* What you should do
Exactly as they appear below, repeat the lines from the one with "intros Hrf. unfold" through the one with "- simpl. lia.", and no others.

* Entries supplied
(** X30. When the replication factor is at least 1 and the upsert stores a
    state, the replica set of that state contains the local node,
    has at most REPLICATION_FACTOR members, and is the set of the local node
    and the first REPLICATION_FACTOR - 1 other healthy nodes in the order of
    the agent table: a function of the node id, the factor and the ordered
    healthy nodes, in which the thread id plays no part. *)
Theorem upsert_replica_set cfg self thread agent_id ctx now self' pushes :
  1 ≤ STATE_REPLICATION_FACTOR cfg →
  Coordinator._update_conversation_state cfg self thread agent_id ctx now
    = (self', Ok pushes) →
  ∃ state healthy,
    od_get (Coordinator.conversations self') thread = Some state ∧
    Coordinator.healthy_nodes (Coordinator.agents self) = Ok healthy ∧
    replicas state
      = list_to_set (replica_list (Coordinator.node_id self) healthy
                       (STATE_REPLICATION_FACTOR cfg)) ∧
    Coordinator.node_id self ∈ replicas state ∧
    Z.of_nat (size (replicas state)) ≤ STATE_REPLICATION_FACTOR cfg.
Proof.
  intros Hrf. unfold Coordinator._update_conversation_state.
  destruct (Coordinator.healthy_nodes (Coordinator.agents self)) as [healthy|e] eqn:Hh.
  2:{ unfold Coordinator._select_replica_nodes. by rewrite Hh. }
  rewrite (_select_replica_nodes_value _ _ _ Hh Hrf).
  intros [= <- _]. eexists _, healthy.
  split; [apply od_get_set_eq|]. cbn [replicas].
  split; [done|]. split; [done|].
  split; [unfold replica_list; set_solver|].
  pose proof (size_list_to_set_le
    (replica_list (Coordinator.node_id self) healthy (STATE_REPLICATION_FACTOR cfg))) as Hs.
  unfold replica_list in Hs. rewrite list_to_set_cons in Hs.
  cbn [length] in Hs. rewrite length_take in Hs. lia.
Qed.


Lemma upsert_replica_set_witness :
  ∃ state healthy,
    od_get (Coordinator.conversations
              (fst (Coordinator._update_conversation_state demo_cfg
                      (table_node ["agent-b"; "agent-c"; "agent-d"])
                      "t1" (Some "agent-b") [] 101%float))) "t1" = Some state ∧
    Coordinator.healthy_nodes
      (Coordinator.agents (table_node ["agent-b"; "agent-c"; "agent-d"])) = Ok healthy ∧
    replicas state = list_to_set (replica_list "agent-1" healthy 3) ∧
    "agent-1" ∈ replicas state ∧
    Z.of_nat (size (replicas state)) ≤ 3.
Proof.
  eapply (upsert_replica_set demo_cfg (table_node ["agent-b"; "agent-c"; "agent-d"])
            "t1" (Some "agent-b") [] 101%float).
  - simpl. lia.
  - unfold Coordinator._update_conversation_state; simpl; reflexivity.
Defined.


Lemma _update_conversation_state_stores cfg self thread agent_id ctx now healthy :
  Coordinator.healthy_nodes (Coordinator.agents self) = Ok healthy →
  1 ≤ STATE_REPLICATION_FACTOR cfg →
  ∃ pushes,
    Coordinator._update_conversation_state cfg self thread agent_id ctx now
    = (Coordinator.set_conversations self
         (od_set (Coordinator.conversations self) thread
            (stored_state cfg self thread agent_id ctx now healthy)),
       Ok pushes).
Proof.
  intros Hh Hrf. unfold Coordinator._update_conversation_state.
  rewrite (_select_replica_nodes_value _ _ _ Hh Hrf). eexists. reflexivity.
Qed.

(** The order of the agent table matters: two nodes with the same id whose
    tables hold the same healthy peers, registered in a different order,
    store different replica sets for the same thread. *)
Lemma replica_set_depends_on_table_order :
  let n1 := table_node ["agent-b"; "agent-c"; "agent-d"] in
  let n2 := table_node ["agent-d"; "agent-c"; "agent-b"] in
  let stored n :=
    od_get (Coordinator.conversations
              (fst (Coordinator._update_conversation_state demo_cfg n "t1"
                      (Some "agent-b") [] 101%float))) "t1" in
  healthy_peer_set n1 = healthy_peer_set n2 ∧
  ∃ s1 s2, stored n1 = Some s1 ∧ stored n2 = Some s2 ∧ replicas s1 ≠ replicas s2.
Proof.
  cbv zeta.
  assert (H1 : Coordinator.healthy_nodes
                 (Coordinator.agents (table_node ["agent-b"; "agent-c"; "agent-d"]))
               = Ok ["agent-1"; "agent-b"; "agent-c"; "agent-d"]) by reflexivity.
  assert (H2 : Coordinator.healthy_nodes
                 (Coordinator.agents (table_node ["agent-d"; "agent-c"; "agent-b"]))
               = Ok ["agent-1"; "agent-d"; "agent-c"; "agent-b"]) by reflexivity.
  assert (Hrf : 1 ≤ STATE_REPLICATION_FACTOR demo_cfg) by (simpl; lia).
  split.
  - unfold healthy_peer_set. rewrite H1, H2. apply set_eq. intros x.
    rewrite !elem_of_list_to_set, !elem_of_cons, !elem_of_nil. tauto.
  - destruct (_update_conversation_state_stores demo_cfg _ "t1" (Some "agent-b") []
                101%float _ H1 Hrf) as [p1 ->].
    destruct (_update_conversation_state_stores demo_cfg _ "t1" (Some "agent-b") []
                101%float _ H2 Hrf) as [p2 ->].
    cbn [fst Coordinator.conversations Coordinator.set_conversations].
    rewrite !od_get_set_eq. eexists _, _. split; [reflexivity|]. split; [reflexivity|].
    unfold stored_state. cbn [replicas].
    change (replica_list _ _ _) with ["agent-1"; "agent-b"; "agent-c"] at 1.
    change (replica_list _ _ _) with ["agent-1"; "agent-d"; "agent-c"].
    intros Heq.
    assert (Hin : "agent-b" ∈ (list_to_set ["agent-1"; "agent-d"; "agent-c"] : gset string)).
    { rewrite <- Heq. rewrite elem_of_list_to_set, !elem_of_cons. auto. }
    rewrite elem_of_list_to_set, !elem_of_cons, elem_of_nil in Hin.
    destruct Hin as [?|[?|[?|[]]]]; discriminate.
Qed.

* Your solution
  intros Hrf. unfold Coordinator._update_conversation_state.
  destruct (Coordinator.healthy_nodes (Coordinator.agents self)) as [healthy|e] eqn:Hh.
  2:{ unfold Coordinator._select_replica_nodes. by rewrite Hh. }
  rewrite (_select_replica_nodes_value _ _ _ Hh Hrf).
  intros [= <- _]. eexists _, healthy.
  split; [apply od_get_set_eq|]. cbn [replicas].
  split; [done|]. split; [done|].
  split; [unfold replica_list; set_solver|].
  pose proof (size_list_to_set_le
    (replica_list (Coordinator.node_id self) healthy (STATE_REPLICATION_FACTOR cfg))) as Hs.
  unfold replica_list in Hs. rewrite list_to_set_cons in Hs.
  cbn [length] in Hs. rewrite length_take in Hs. lia.
Qed.


Lemma upsert_replica_set_witness :
  ∃ state healthy,
    od_get (Coordinator.conversations
              (fst (Coordinator._update_conversation_state demo_cfg
                      (table_node ["agent-b"; "agent-c"; "agent-d"])
                      "t1" (Some "agent-b") [] 101%float))) "t1" = Some state ∧
    Coordinator.healthy_nodes
      (Coordinator.agents (table_node ["agent-b"; "agent-c"; "agent-d"])) = Ok healthy ∧
    replicas state = list_to_set (replica_list "agent-1" healthy 3) ∧
    "agent-1" ∈ replicas state ∧
    Z.of_nat (size (replicas state)) ≤ 3.
Proof.
  eapply (upsert_replica_set demo_cfg (table_node ["agent-b"; "agent-c"; "agent-d"])
            "t1" (Some "agent-b") [] 101%float).
  - simpl. lia.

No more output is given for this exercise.